One of the greatest – but also most shocking – sapphic screen gems. Beryl Reid portrays George, the cigar-sucking dyke who loses everything before entering into an inadvisable femme-dyke-butch love triangle. The film did terrible business when it came out but has become a cult classic, thanks partly to that X-rated scene.


Another Way (1982)

The time: 1956. The place: Hungary. Two journalists who are campaigning against the corrupt communist regime fall deeply and desperately in love. The first Hungarian film to openly deal with LGBT issues, Another Way caused something of a stir.


Paris Was a Woman (1996)

An insightful documentary all about the bohemian Sapphos who lived in Paris’ chic Left Bank during the early 1900s.

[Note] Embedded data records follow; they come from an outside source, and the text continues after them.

(** * A shallow embedding of the universal hash table (lib/hash_table.c)

    The C sources are embedded function by function.  The data model
    is the one of an LP64 little-endian target: [size_t] and pointers
    are 64-bit, [int] and [uint32_t] are 32-bit, and a C union is the
    raw word its members overlay.  Memory is a finite map from block
    addresses to blocks; every function of the library is a state
    transformer on such a memory. *)

From Stdlib Require Import ZArith QArith Lia List.
From Stdlib.Strings Require Import String Byte.
From stdpp Require Import base gmap list.

Local Open Scope Z_scope.

(** ** Machine integers *)

Definition SIZE_MAX : Z := 2 ^ 64 - 1.

(** Conversion to [size_t] (and arithmetic in it) wraps modulo 2^64. *)
Definition to_size_t (z : Z) : Z := z mod 2 ^ 64.

(** Conversion to [uint32_t] wraps modulo 2^32. *)
Definition to_uint32 (z : Z) : Z := z mod 2 ^ 32.

(** Conversion to [int]: the 32-bit two's complement reading. *)
Definition to_int (z : Z) : Z :=
  let u := z mod 2 ^ 32 in
  if u <? 2 ^ 31 then u else u - 2 ^ 32.

(** [(unsigned char)c] for a byte of memory. *)
Definition uchar (c : byte) : Z := Z.of_N (Byte.to_N c).

(** ** Hash functions *)

(** [hash_int]: Knuth's multiplicative method.  Both factors have type
    [uint32_t], so has the product; it is widened to [size_t] on
    return. *)
Definition MULTIPLIER : Z := 2654435769.

Definition hash_int (key : Z) : Z :=
  let k := to_uint32 key in
  to_size_t (to_uint32 (k * MULTIPLIER)).

(** The loop of [hash_str], over the bytes found at [key_string]:
    it stops at the first NUL.  [None] when the bytes run out before a
    NUL is met (the read leaves the block). *)
Fixpoint hash_str_loop (hash : Z) (key_string : list byte) : option Z :=
  match key_string with
  | [] => None
  | c :: rest =>
      if (uchar c =? 0) then Some hash
      else hash_str_loop
             (to_size_t (to_size_t (to_size_t (Z.shiftl hash 5) + hash) + uchar c))
             rest
  end.

(** [hash_str]: DJB2. *)
Definition hash_str (key_string : list byte) : option Z :=
  hash_str_loop 5381 key_string.

(** The DJB2 recurrence as a fold over the characters of a string. *)
Definition djb2_step (digest : Z) (c : byte) : Z :=
  (digest * 33 + uchar c) mod 2 ^ 64.

Definition djb2 (s : list byte) : Z := fold_left djb2_step s 5381.

(** A C string: no NUL among its characters. *)
Definition no_nul (s : list byte) : Prop := Forall (fun c => c <> x00) s.

(** ** Bytes of memory, little-endian *)

Definition byte_of_Z (z : Z) : byte :=
  match Byte.of_N (Z.to_N (z mod 256)) with
  | Some b => b
  | None => x00
  end.

(** The [n] low bytes of [z], least significant first. *)
Fixpoint le_encode (n : nat) (z : Z) : list byte :=
  match n with
  | O => []
  | S n' => byte_of_Z z :: le_encode n' (z / 256)
  end.

Fixpoint le_decode (bs : list byte) : Z :=
  match bs with
  | [] => 0
  | b :: bs' => uchar b + 256 * le_decode bs'
  end.

(** Reading an object of [n] bytes at the start of a block; [None]
    when the block is shorter than the object. *)
Definition read_le (n : nat) (bs : list byte) : option Z :=
  if (n <=? length bs)%nat then Some (le_decode (firstn n bs)) else None.

(** [*(int* )p], [*(char** )p]. *)
Definition read_int (bs : list byte) : option Z := option_map to_int (read_le 4 bs).
Definition read_ptr (bs : list byte) : option Z := read_le 8 bs.

(** The C string that starts a block: its characters up to the first
    NUL; [None] when the block holds no NUL. *)
Fixpoint c_string (bs : list byte) : option (list byte) :=
  match bs with
  | [] => None
  | c :: rest =>
      if (uchar c =? 0) then Some []
      else option_map (cons c) (c_string rest)
  end.

(** ** Keys, values, elements, tables (hash_table.h) *)

(** [key_type] *)
Definition HT_INT_KEY : Z := 0.
Definition HT_STR_KEY : Z := 1.

Definition key_type_check (curr_key_type : Z) : bool :=
  (curr_key_type =? HT_INT_KEY) || (curr_key_type =? HT_STR_KEY).

(** [value_type] *)
Definition HT_U_INT8_VAL : Z := 0.
Definition HT_U_INT16_VAL : Z := 1.
Definition HT_U_INT32_VAL : Z := 2.
Definition HT_U_INT64_VAL : Z := 3.
Definition HT_INT8_VAL : Z := 4.
Definition HT_INT16_VAL : Z := 5.
Definition HT_INT32_VAL : Z := 6.
Definition HT_INT64_VAL : Z := 7.
Definition HT_U_SHORT_VAL : Z := 8.
Definition HT_SHORT_VAL : Z := 9.
Definition HT_U_INT_VAL : Z := 10.
Definition HT_INT_VAL : Z := 11.
Definition HT_U_LONG_VAL : Z := 12.
Definition HT_LONG_VAL : Z := 13.
Definition HT_U_LONG_LONG_VAL : Z := 14.
Definition HT_LONG_LONG_VAL : Z := 15.
Definition HT_FLOAT_VAL : Z := 16.
Definition HT_DOUBLE_VAL : Z := 17.
Definition HT_LONG_DOUBLE_VAL : Z := 18.
Definition HT_CHAR_VAL : Z := 19.
Definition HT_STR_VAL : Z := 20.
Definition HT_ARRAY_VAL : Z := 21.
(** X7.  The main class is not checked: on a descriptor without arguments
    the command is the flags at hand, the debug flag and the main class
    as [GetString] reads it, whatever characters it holds. *)
Theorem main_class_is_not_checked o arguments main_class paths g :
  FindMember o "arguments" = Some (kObject arguments) ->
  FindMember arguments "game" = Some (kArray []) ->
  FindMember arguments "jvm" = Some (kArray []) ->
  FindMember o "mainClass" = Some (kString main_class) ->
  exists g',
    parse_args (kObject o) paths g = Ok g'
    /\ output g' = output g
                   +:+ words (flags g ++ ["-Dorg.lwjgl.util.DebugLoader=true"])
                   +:+ " " +:+ c_str main_class
    /\ flags g' = []
    /\ (forall c, find_char c (c_str main_class) <> None ->
                  find_char c (output g') <> None).
Proof.
  intros Ha Hg Hj Hm. unfold Game.parse_args, json_access, json_access_o. simpl.
  rewrite Ha. simpl. rewrite Hg, Hj. simpl. rewrite Hm. simpl.
  eexists. split; [reflexivity|].
  assert (Hout : output (write_flags
                   (add_word (write_flags (add_flag g "-Dorg.lwjgl.util.DebugLoader=true"))
                             (c_str main_class)))
                 = output g +:+ words (flags g ++ ["-Dorg.lwjgl.util.DebugLoader=true"])
                   +:+ " " +:+ c_str main_class).
  { destruct (write_flags_flushes_once
                (add_word (write_flags (add_flag g "-Dorg.lwjgl.util.DebugLoader=true"))
                          (c_str main_class))) as (-> & _).
    unfold add_word at 1 2. unfold set_output at 1 2. cbn [output flags].
    destruct (write_flags_flushes_once (add_flag g "-Dorg.lwjgl.util.DebugLoader=true"))
      as (-> & -> & _).
    cbn [add_flag set_flags output flags words].
    now rewrite append_nil_r, !append_assoc. }
  split; [exact Hout|]. split; [reflexivity|].
  intros c Hc. rewrite Hout. intros Hnone.
  apply find_char_append in Hnone as [_ Hnone].
  apply find_char_append in Hnone as [_ Hnone].
  apply find_char_append in Hnone as [_ Hnone]. contradiction.
Qed.
Lemma deserialize_oversize_not_reencodable_witness :
  exists t',
    aws_cryptosdk_enc_ctx_size t' =
      AWS_OP_ERR AWS_CRYPTOSDK_ERR_LIMIT_EXCEEDED /\
    aws_cryptosdk_enc_ctx_serialize 7%N sample_output t' heap0 =
      (AWS_OP_ERR AWS_CRYPTOSDK_ERR_LIMIT_EXCEEDED, sample_output, heap0).
Proof.
  destruct (deserialize_wire reversing_rehash reversing_rehash_perm 9%N
              sample_dest oversize_pairs [] heap0)
    as (t' & h' & Hrun & _).
  - discriminate.
  - vm_compute. discriminate.
  - repeat constructor; vm_compute; discriminate.
  - repeat constructor. intros [].
  - reflexivity.
  - exists t'.
    apply (deserialize_oversize_not_reencodable reversing_rehash
             reversing_rehash_perm 9%N 7%N sample_dest
             (wire_format (Z.of_nat (length oversize_pairs)) oversize_pairs)
             [] heap0 t' h' sample_output heap0 Hrun).
    vm_compute. reflexivity.
Defined.


Lemma deserialize_cursor_suffix_witness :
  exists consumed,
    [x00; x02; x00; x01; x6b; x00; x01; x61; x00; x05; x6c] =
      consumed ++ [x6c].
Proof.
  apply (deserialize_cursor_suffix reversing_rehash 9%N sample_dest
           [x00; x02; x00; x01; x6b; x00; x01; x61; x00; x05; x6c] heap0
           (AWS_OP_ERR AWS_ERROR_SHORT_BUFFER) []  [x6c]
           (mk_heap 103 [] [101%N; 100%N; 13%N; 12%N; 11%N; 10%N])).
  reflexivity.
Defined.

You’ll learn a lot about lesbian legends from Collette to Djuna Barnes, Gertrude Stein to Alice B. Toklas.


Bound (1996)

The Wachowksi siblings’ high-octane lesbo-crime-noir-caper written by feminist intellectual Susie Bright. All the masculinist conventions are subverted in this intelligent and wickedly funny story.


Dyketactics (1974)

Barbara Hammer’s explosive short film is a product of its times: liberated lesbians dance naked in a field while psychedelic music plays. Hammer went on to be probably the greatest of all LGBT avant-garde directors and is highly acclaimed for Born in Flames (1983), Desert Hearts (1985), and Go Fish (1994).